[Data items]

....

(** The value of the local [currentPosition] on entry to iteration [i]. *)
Definition heldBefore (p : AssetPair)
    (entryThreshold exitThreshold : float) (lookbackWindow : Z) (i : Z) : Z :=
  snd (signal_loop entryThreshold exitThreshold
                   (getZScores p lookbackWindow) i).

(** ** MarketData.cpp (the price provider; the loader follows the engine) *)

Record MarketData := {
  dates : list string;
  prices : gmap string (list float);
  isDataLoaded_ : bool
}.

Definition getPriceSeries (md : MarketData) (symbol : string)
  : option (list float) :=
  if isDataLoaded_ md then prices md !! symbol else None.

Definition getDataSize (md : MarketData) : Z := size (dates md).

(** ** Backtester.cpp *)

Record Position := {
  symbolA : string;
  symbolB : string;
  quantityA : float;
  quantityB : float;
  entryPriceA : float;
  entryPriceB : float;
  entryDay : Z;
  direction : Z
}.

(** [Position()] with the default member initialisers. *)
Definition emptyPosition : Position :=
  {| symbolA := ""; symbolB := ""; quantityA := 0; quantityB := 0;
     entryPriceA := 0; entryPriceB := 0; entryDay := -1; direction := 0 |}.

Record PerformanceMetrics := {
  totalReturn : float;
  annualizedReturn : float;
  sharpeRatio : float;
  maxDrawdown : float;
  winCount : Z;
  lossCount : Z;
  avgHoldingPeriod : float;
  avgWin : float;
  avgLoss : float
}.

Definition defaultMetrics : PerformanceMetrics :=
  {| totalReturn := 0; annualizedReturn := 0; sharpeRatio := 0;
     maxDrawdown := 0; winCount := 0; lossCount := 0;
     avgHoldingPeriod := 0; avgWin := 0; avgLoss := 0 |}.

Record Backtester := {
  marketData_ : MarketData;
  pairs_ : list AssetPair;
  positions_ : list Position;
  portfolioValues_ : list float;
  tradeHistory_ : list (Z * float);
  cash_ : float;
  initialCapital_ : float;
  metrics_ : PerformanceMetrics
}.

Definition newBacktester (marketData : MarketData) : Backtester :=
  {| marketData_ := marketData; pairs_ := []; positions_ := [];
     portfolioValues_ := []; tradeHistory_ := []; cash_ := 0;
     initialCapital_ := 0; metrics_ := defaultMetrics |}.

Definition addPair (bt : Backtester) (symbolA symbolB : string) : Backtester :=
  match getPriceSeries (marketData_ bt) symbolA,
        getPriceSeries (marketData_ bt) symbolB with
  | Some pricesA, Some pricesB =>
      let pair := newAssetPair symbolA symbolB pricesA pricesB in
      let tested := testCointegration pair 0.05 in
      if snd tested then
        {| marketData_ := marketData_ bt; pairs_ := pairs_ bt ++ [fst tested];
           positions_ := positions_ bt;
           portfolioValues_ := portfolioValues_ bt;
           tradeHistory_ := tradeHistory_ bt; cash_ := cash_ bt;
           initialCapital_ := initialCapital_ bt; metrics_ := metrics_ bt |}
      else bt
  | _, _ => bt
  end.

Definition calculatePortfolioValue (bt : Backtester) (day : Z) : float :=
  if (day <? 0) || (getDataSize (marketData_ bt) <=? day) then
    initialCapital_ bt
  else
    fold_left
      (fun totalValue position =>
         match getPriceSeries (marketData_ bt) (symbolA position),
               getPriceSeries (marketData_ bt) (symbolB position) with
         | Some pricesA, Some pricesB =>
             if (day <? size pricesA) && (day <? size pricesB) then
               let currentPriceA := pricesA !!! Z.to_nat day in
               let currentPriceB := pricesB !!! Z.to_nat day in
               (totalValue
                + (quantityA position * currentPriceA
                   + quantityB position * currentPriceB))%float
             else totalValue
         | _, _ => totalValue
         end)
      (positions_ bt) (cash_ bt).

(** The locals of the per-pair loop of [runBacktest] next to the engine. *)
Record LoopState := {
  engine : Backtester;
  currentPosition : Z;
  position : Position
}.

(** The branch that closes the held position at the execution-day prices.
    [positions_] is left as it is. *)
Definition closePosition (priceA priceB : float) (executionDay : Z)
    (s : LoopState) : LoopState :=
  let bt := engine s in
  let pos := position s in
  let entryValueA := (quantityA pos * entryPriceA pos)%float in
  let entryValueB := (quantityB pos * entryPriceB pos)%float in
  let exitValueA := (quantityA pos * priceA)%float in
  let exitValueB := (quantityB pos * priceB)%float in
  let pnl := ((exitValueA - entryValueA) + (exitValueB - entryValueB))%float in
  let m := metrics_ bt in
  let holdingPeriod := executionDay - entryDay pos in
  let m :=
    {| totalReturn := totalReturn m; annualizedReturn := annualizedReturn m;
       sharpeRatio := sharpeRatio m; maxDrawdown := maxDrawdown m;
       winCount := if (0 <? pnl)%float then winCount m + 1 else winCount m;
       lossCount := if (0 <? pnl)%float then lossCount m else lossCount m + 1;
       avgHoldingPeriod :=
         (avgHoldingPeriod m + double_of_Z holdingPeriod)%float;
       avgWin := avgWin m; avgLoss := avgLoss m |} in
  {| engine :=
       {| marketData_ := marketData_ bt; pairs_ := pairs_ bt;
          positions_ := positions_ bt;
          portfolioValues_ := portfolioValues_ bt;
          tradeHistory_ := tradeHistory_ bt ++ [(executionDay, pnl)];
          cash_ := (cash_ bt + (exitValueA + exitValueB))%float;
          initialCapital_ := initialCapital_ bt; metrics_ := m |};
     currentPosition := 0;
     position := emptyPosition |}.

(** The branch that opens a position for a non-flat [signal]. *)
Definition openPosition (pair : AssetPair) (priceA priceB : float)
    (executionDay signal : Z) (s : LoopState) : LoopState :=
  let bt := engine s in
  let positionSize :=
    (calculatePortfolioValue bt (executionDay - 1) * 0.1)%float in
  let quantityA :=
    if 0 <? signal then (positionSize / (2 * priceA))%float
    else (- positionSize / (2 * priceA))%float in
  let quantityB :=
    if 0 <? signal then (- positionSize / (2 * priceB))%float
    else (positionSize / (2 * priceB))%float in
  let pos :=
    {| symbolA := symbolA_ pair; symbolB := symbolB_ pair;
       quantityA := quantityA; quantityB := quantityB;
       entryPriceA := priceA; entryPriceB := priceB;
       entryDay := executionDay; direction := signal |} in
  {| engine :=
       {| marketData_ := marketData_ bt; pairs_ := pairs_ bt;
          positions_ := positions_ bt ++ [pos];
          portfolioValues_ := portfolioValues_ bt;
          tradeHistory_ := tradeHistory_ bt;
          cash_ :=
            (cash_ bt - (quantityA * priceA + quantityB * priceB))%float;
          initialCapital_ := initialCapital_ bt; metrics_ := metrics_ bt |};
     currentPosition := signal;
     position := pos |}.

....

== TASK GOAL ==
Copy out every line of the entries where the string "pricesA" shows up.

== SOLVED PROBLEM ==
  | Some pricesA, Some pricesB =>
      let pair := newAssetPair symbolA symbolB pricesA pricesB in
         | Some pricesA, Some pricesB =>
             if (day <? size pricesA) && (day <? size pricesB) then
               let currentPriceA := pricesA !!! Z.to_nat day in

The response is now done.